Article about a family that discovered it had the FFI gene.

http://en.wikipedia.org/wiki/Fatal_familial_insomnia

Wiki article

http://www.ncbi.nlm.nih.gov/pmc/articles/PMC1781306/

Scientific article on FFI.

 
Efros
771846.  Sun Jan 02, 2011 7:50 pm Reply with quote

I have about 6 hours sleep in me, no matter how tired i am or what time I go to bed 6 hours later I will be awake. I can be washed out but still cannot sleep for more than 6 hours at a time. If I'm wakened during the night I find it almost impossible to get back to sleep, my dog has caused many an uttered swear word as he decides 2 am is a good time to play the drums outside our bedroom door as he scratches himself and rattles his paw off the floor. It has been getting worse as I get older and I think at some point I will have to get something to knock me out as by the end of the week I am totally knackered.

 
suze
771848.  Sun Jan 02, 2011 7:53 pm Reply with quote

I'm rather like that. It's fine on school nights - go to bed a bit after 1, up a bit after 7, all is as it should be.

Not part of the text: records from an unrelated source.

(* ===== verification/Prelude.v ===== *)
(** * A verification development for gpgpu-rs: the kernel catalog, its
      kernels and the random-number benchmark

    The repository (DricomDragon/gpgpu-rs) describes GPU kernels.
    - [src/src/kernels.rs] builds the catalog [kernels()]: thirty
      [Kernel] descriptors, each with a name, ordered arguments, an
      OpenCL body held as a string, and the shared device functions it
      needs, collected into a [HashMap].
    - The nine Philox bodies come from the [random!] macro.  It glues
      one of three round cores (philox2x64_10, philox4x64_10,
      philox4x32_10) to an output suffix: raw, unit-interval or normal.
    - The other twenty-one bodies are one-statement elementwise,
      slice-move and complex kernels.
    - [SKernel] is the owned mirror of a descriptor, for persistence.
    - [src/examples/random.rs] builds a [Handler] (gpgpu crate, outside
      src/), loads the three normal kernels and launches them
      repeatedly on shared buffers.

    What is modelled is the behaviour the kernel texts describe.  Each
    OpenCL body is a Rocq function on the buffers it reads and writes,
    with the reads and writes in the order of the text.  Integers are
    kept at their OpenCL width ([uint] = 32 bits, [ulong] = 64 bits),
    with the wrap-around written out.  Code outside src/ that src/
    calls is modelled from the spec, and the manifest marks it so:
    - the argument and dependency constructors (descriptors.rs,
      functions.rs) and the serde wire form;
    - the catalog query API;
    - the Handler's builder, kernel loading and argument binder.

    Files, in dependency order:
    - [Prelude] (this file): the [word_scope] notation for xor; the
      [err_scope] notation [let?] of the error monad used for Rust's
      [?]; the [words] hint databases; lemmas on buffers
      ([slice]/[splice]) and on scattered writes ([scatter]); the
      counting loop [for_up] with its fuel lemma.
    - [Word]: [uint]/[ulong] arithmetic ([wrap], [add], [mul],
      [mul_hi]), range lemmas, truncation as a ring morphism
      ([wrap_norm]), and the inverse of an odd multiplier modulo [2^w].
    - [Philox] (kernels.rs 34-90): [keyed_round], a record of
      operations with laws that is the interface between a round and
      the generic ten-round loop and its inverse.  [lane_codec] reads
      and writes a thread's slice.  Module [P2x64] and the modules
      [P4], [P4x32], [P4x64] give the three in-place kernel bodies.
      [launch] runs the threads of a launch one after the other.
    - [Transforms] (kernels.rs 101-173): the unit and normal suffixes
      ([to_unit], [join32], Box-Muller against a record [float_ops] of
      double operations), and the six kernels as core then suffix.
    - [Descriptor] (kernels.rs 1-32): [Kernel], [S.SKernel], the
      conversion [skernel_of], and the serde wire form of spec section
      6: an encoder to a JSON object and a decoder that reads the
      fields by name, in any order, ignoring unknown fields, as
      serde's derived struct visitor does.
    - [Catalog] (kernels.rs 34-305): the bodies copied verbatim, the
      [random!] concatenation, [collect] as successive map inserts, and
      lookup and resolution of [needed] against a function table.
    - [Elementwise] (kernels.rs 178-302): the one-dimensional kernels on
      a store of named buffers (so [dst] may be an input), the move
      kernels on a three-dimensional launch with [uint] indices, and
      the complex conversions.
    - [Launch] (random.rs): the Handler as the spec describes it
      (buffers, loaded kernels, bound arguments; the binder matches
      [Buffer] by position, [BufArg] and [Param] by name, and checks
      element types), the setup of [main] (lines 8-27) in the error
      monad, and the thread counts of its three launches.
    - [Bench] (random.rs 29-65): the three benchmark loops on a state
      [bench_state] of the buffers [src], [num], [dst].  An iteration
      ([bench_iter]) runs a kernel, then the moments algorithm, a
      parameter [moments], then the accumulation [accumulate], where
      the panic of [moms[i]] is [None].  The loop is [bench_loop].
      [random_benchmarks] chains the three benchmarks, each starting
      from the buffers the previous one left.  The 4x32 kernel reads
      the [ulong] buffer [src] through its [uint] view ([u32_view],
      little-endian).  The record [launch_laws] states what the loop
      needs of a launch; the three launches discharge it.
    - [NormalR]: the Box-Muller lines read in the real numbers
      ([real_ops]: [sqrt], [ln], [cos], [sin], [PI] of the Standard
      Library).

    Theorems, by claim:
    - C1-C3 (Philox, refinement): each in-place Philox body is the
      lane-level ten-round permutation of its thread's slice.  C4: the
      launch order does not matter.  C5: the ten rounds are a
      bijection on word states, at 32-bit lanes for 4x32 and 64-bit
      lanes for the others.
    - C6-C10 (Transforms): unit outputs lie in [0,1); the 32-bit pair
      reconstruction round-trips; each unit and normal kernel writes
      exactly its output cells, [l] per thread for 64-bit lanes and
      [l/2] for 4x32; for every thread some seed makes a normal kernel
      evaluate [log] at [u1 = 0].
    - C11 (Descriptor): a descriptor converted to [SKernel], encoded
      and decoded (fields in any order, unknown fields added) comes
      back with its name, source, arguments and dependencies.
    - C12-C14 (Catalog): names are distinct and lookups return the
      entry of that name; each body calls exactly the shared functions
      it declares; argument names are distinct and used.
    - C15-C20 (Elementwise): the pointwise kernels compute the pointwise
      operation on the first [n] cells, also in place; the complex
      conversions invert each other; [move] fills a contiguous block;
      [dmove] and [rdmove] write distinct cells under their extent
      conditions; [smove] undoes [move].
    - C21 (Launch): the thread counts of random.rs make every launch
      write every cell of [num].
    - C22-C24 (Bench): the benchmarks equal a reference iteration of
      launch-then-accumulate on the chained buffers (equivalence); the
      accumulation panics exactly when [dst] is longer than [moms]
      (error); the results do not depend on the initial [num] and
      [dst] (safety).
    - C25 (NormalR): each pair written by a normal kernel has squared
      norm [-2 ln u1] when its lane is at least [2^11].

    Bounds and fuel.
    - The Philox loop [for(int i = 0;i<10;i++)] is a structural
      recursion on the remaining rounds.
    - The suffix loops are [for_up] with fuel equal to their bound [l]
      (at most 4).  [for_up_enough] shows that more fuel changes
      nothing, so the loop has terminated; with [l <= 4] the [uint]
      counter never wraps.
    - The benchmark loop [for _ in 0..n] is a structural recursion on
      [n] ([bench_loop]); [random_n = 2^11] and [random_len = 2^17] are
      kept symbolic in the theorems (any [n], any [len = 4q]).
    - Launches are folds over the list of thread indices.
    - Buffer reads use [!!!] (0 out of range) and writes use stdpp's list
      insert (no effect out of range).  In OpenCL an out-of-range access
      is undefined, so every theorem about a kernel assumes that the
      cells it touches lie inside the buffer.  Where a [uint] index
      could wrap, the theorems assume that it stays below [2^32].

    Not modelled:
    - GPU memory allocation, program compilation, the command queue
      and dispatch ([gpu.run], [run_algorithm], [gpu.get]) of the
      Handler: the benchmark model takes the launch as a function on
      the buffers;
    - the kernel prologue that the gpgpu crate prepends to each body
      (outside src/), which declares the thread index [x].  It is
      taken as a 64-bit [get_global_id] value, so that the 4x32 key
      [{x>>32,x}] is the spec's [{0, x}] for thread indices below
      [2^32] ([P4x32.key_of]); were [x] a [uint], OpenCL would reduce
      the shift count modulo 32 and [key[0]] would be [x];
    - the moments algorithm of random.rs (outside src/), which the
      benchmark model takes as a parameter, [moments_to_cumulants],
      timing and printing;
    - the rounding of double arithmetic, which every theorem leaves
      abstract ([float_ops], [double_ops]) except the exact unit
      transform. *)

From Stdlib Require Import ZArith Lia.
From stdpp Require Import base list.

But during the hols, it can get a bit silly!

 
Efros
771850.  Sun Jan 02, 2011 7:55 pm Reply with quote

I'm at work a bit after 7, I'm up at 4 am. Habit of mine, I need a couple of hours to wake up fully so I always got up about 3 hours before I started work. In the UK that was 6 am, here in the States it's about 4 am.

 
Jenny
771870.  Sun Jan 02, 2011 8:53 pm Reply with quote

Ugh I can't cope with getting up early - and in fact knowing I have to get up early almost guarantees me a sleepless night. I never set the alarm unless I absolutely have to. Fortunately, I don't have to very often!